Fundamental Analysis of Forex Currencies
The value of one Forex currency versus another is determined by the market. The market watches trade figures, employment and unemployment numbers, balance of payment, inflation, trade policy, central bank policy, and more. Traders profit from knowing how these fundamentals will affect a currency such as the British Pound and the Yen. To learn Forex trading a trader needs to have a sense of how to evaluate these fundamentals that eventually drive Forex currency rates. The Forex market was developed to allow for payments in international trade. In international trade one currency is used to purchase another. Therefore, a trader focuses on the fundamentals of each country. Factors that affect all nations such as the price of oil or threat of regional conflicts affect various currency pairs differently. For example a rise in oil price will be more hurtful to Japan and the Yen than to the USA which is a major oil producer.

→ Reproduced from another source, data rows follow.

(** * spdx-sbom-generator: the pip metadata decoder

    A shallow embedding of [internal/modules/pip/worker/decoder.go] and of the
    parts of the pipenv plugin that call it.  Go strings are byte strings
    ([string], a list of [ascii] bytes); a Go map is a [gmap]; a map object
    that is shared between several struct values is a cell of a store, and a
    [*models.Module] is an address in that store; a run-time panic is an
    explicit outcome. *)

From Stdlib Require Import String Ascii.
From stdpp Require Import gmap strings list fin_maps.

(** ** The functions of Go's [strings] package that the decoder calls *)

Module Strings.

Definition byte (n : nat) : ascii := ascii_of_nat n.

Fixpoint ofBytes (l : list nat) : string :=
  match l with
  | [] => ""
  | n :: l' => String (byte n) (ofBytes l')
  end.

Fixpoint hasByte (c : ascii) (s : string) : bool :=
  match s with
  | EmptyString => false
  | String a s' => Ascii.eqb a c || hasByte c s'
  end.

Fixpoint mapBytes (f : ascii -> ascii) (s : string) : string :=
  match s with
  | EmptyString => ""
  | String a s' => String (f a) (mapBytes f s')
  end.

(** [strings.Split(s, sep)] for a one-byte separator, which is what every
    call site of the decoder passes: the pieces between the separators, in
    order; a string without separator (the empty one too) is one piece. *)
Fixpoint Split (s : string) (sep : ascii) : list string :=
  match s with
  | EmptyString => [""]
  | String a s' =>
      if Ascii.eqb a sep then "" :: Split s' sep
      else match Split s' sep with
           | piece :: pieces => String a piece :: pieces
           | [] => [String a ""]
           end
  end.

(** [unicode.IsSpace], on the UTF-8 encoding: the six ASCII spaces and the
    encodings of U+0085, U+00A0, U+1680, U+2000..U+200A, U+2028, U+2029,
    U+202F, U+205F and U+3000. *)
Definition asciiSpace (c : ascii) : bool :=
  bool_decide (nat_of_ascii c ∈ [9; 10; 11; 12; 13; 32]).

Definition wideSpaces : list string :=
  map ofBytes
    ([[194; 133]; [194; 160]; [225; 154; 128]]
     ++ map (λ n, [226; 128; n]) (seq 128 11)
     ++ [[226; 128; 168]; [226; 128; 169]; [226; 128; 175];
         [226; 129; 159]; [227; 128; 128]]).

(** Width in bytes of the space rune that [s] starts with, if it does. *)
Definition leadingSpace (wide : list string) (s : string) : option nat :=
  match s with
  | EmptyString => None
  | String a _ =>
      if asciiSpace a then Some 1
      else String.length <$> List.find (λ w, String.prefix w s) wide
  end.
(** The rounded value is at most one half away. *)
Lemma py_round_bounds (q : Q) :
  (inject_Z (py_round q) - (1 # 2) <= q)%Q /\
  (q <= inject_Z (py_round q) + (1 # 2))%Q.
Proof.
  rewrite py_round_alt.
  assert (Hlo := Qfloor_le q). assert (Hhi := Qlt_floor q).
  rewrite inject_Z_plus in Hhi. change (inject_Z 1) with 1%Q in Hhi.
  destruct (Qcompare_spec (q - inject_Z (Qfloor q)) (1 # 2)) as [E|E|E].
  - destruct (Z.even (Qfloor q)); rewrite ?inject_Z_plus;
      change (inject_Z 1) with 1%Q; split; lra.
  - split; lra.
  - rewrite inject_Z_plus. change (inject_Z 1) with 1%Q. split; lra.
Qed.

Lemma py_round_mono (q q' : Q) :
  (q <= q')%Q -> py_round q <= py_round q'.
Proof.
  intros Hle.
  destruct (Z_le_gt_dec (py_round q) (py_round q')) as [H|H]; trivial.
  exfalso.
  destruct (py_round_bounds q) as [Hlo _].
  destruct (py_round_bounds q') as [_ Hhi].
  assert (Hz : (inject_Z (py_round q') + 1 <= inject_Z (py_round q))%Q).
  { change 1%Q with (inject_Z 1). rewrite <- inject_Z_plus, <- Zle_Qle. lia. }
  assert (E : (q == q')%Q) by lra.
  apply py_round_Qeq in E. lia.
Qed.

(** ** Invariants of the walk *)

(** A property of the working lists that every insertion of the loop
    body keeps holds after the loop. *)
Lemma walk_from_preserves (P : walk_state -> Prop) (sfreq : Q) (b : list Q) :
  (forall j st,
     (1 <= j)%nat -> (j < length (a st))%nat -> (j < length b)%nat ->
     over_threshold (a st) b j = true ->
     P st -> P (insert_at sfreq b j st)) ->
  forall steps j st out st',
    (1 <= j)%nat -> P st ->
    walk_from sfreq b j steps st = (out, Ok st') -> P st'.
Proof.
  intros Hins. induction steps as [|k IH]; intros j st out st' H1 HP Hw.
  - cbn in Hw. injection Hw as _ <-. exact HP.
  - rewrite walk_from_S in Hw.
    destruct (le_lt_dec (length (a st)) j) as [Ha|Ha];
      [rewrite (bind_Raise _ _ _ _ (walk_step_out_of_range sfreq b j st H1
                                      (or_introl Ha))) in Hw; discriminate|].
    destruct (le_lt_dec (length b) j) as [Hb|Hb];
      [rewrite (bind_Raise _ _ _ _ (walk_step_out_of_range sfreq b j st H1
                                      (or_intror Hb))) in Hw; discriminate|].
    rewrite walk_step_in_range in Hw by lia.
    destruct (over_threshold (a st) b j) eqn:Hgap;
      rewrite (bind_Ok _ _ _ _ eq_refl) in Hw.
    + destruct (walk_from sfreq b (S j) k (insert_at sfreq b j st))
        as [o r] eqn:E.
      cbn [fst snd] in Hw. injection Hw as _ ->.
      apply (IH (S j) (insert_at sfreq b j st) o); trivial; [lia|].
      now apply Hins.
    + destruct (walk_from sfreq b (S j) k st) as [o r] eqn:E.
      cbn [fst snd] in Hw. injection Hw as _ ->.
      apply (IH (S j) st o); trivial. lia.
Qed.

Lemma map_py_insert {A B} (f : A -> B) (j : nat) (v : A) (l : list A) :
  map f (py_insert j v l) = py_insert j (f v) (map f l).
Proof.
  unfold py_insert. rewrite map_app, firstn_map. cbn [map].
  now rewrite skipn_map.
Qed.

Lemma seconds_round_trip (sfreq : Q) (stim : list Z) :
  ~ (sfreq == 0)%Q ->
  map (fun t => py_round (sfreq * t)%Q) (seconds sfreq stim) = stim.
Proof.
  intros Hs. unfold seconds. rewrite map_map.
  induction stim as [|x stim IH]; cbn [map]; [reflexivity|].
  rewrite IH. f_equal.
  rewrite (py_round_Qeq _ (inject_Z x)) by now apply Qmult_div_r.
  apply py_round_inject_Z.
Qed.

Technical Analysis of Forex Currencies
A Forex trader always needs to have a sense of what the fundamentals are and where they are going. But, profit in day trading currencies has more to do with technical analysis of market patterns. This is why trading Forex with candlesticks and other technical analysis tools is so popular. Technical patterns like those used in Japanese candlesticks are a snapshot of price action for the day, hour, or even minute. Technical traders can successfully anticipate reverses in market sentiment and make money with an appropriate trade.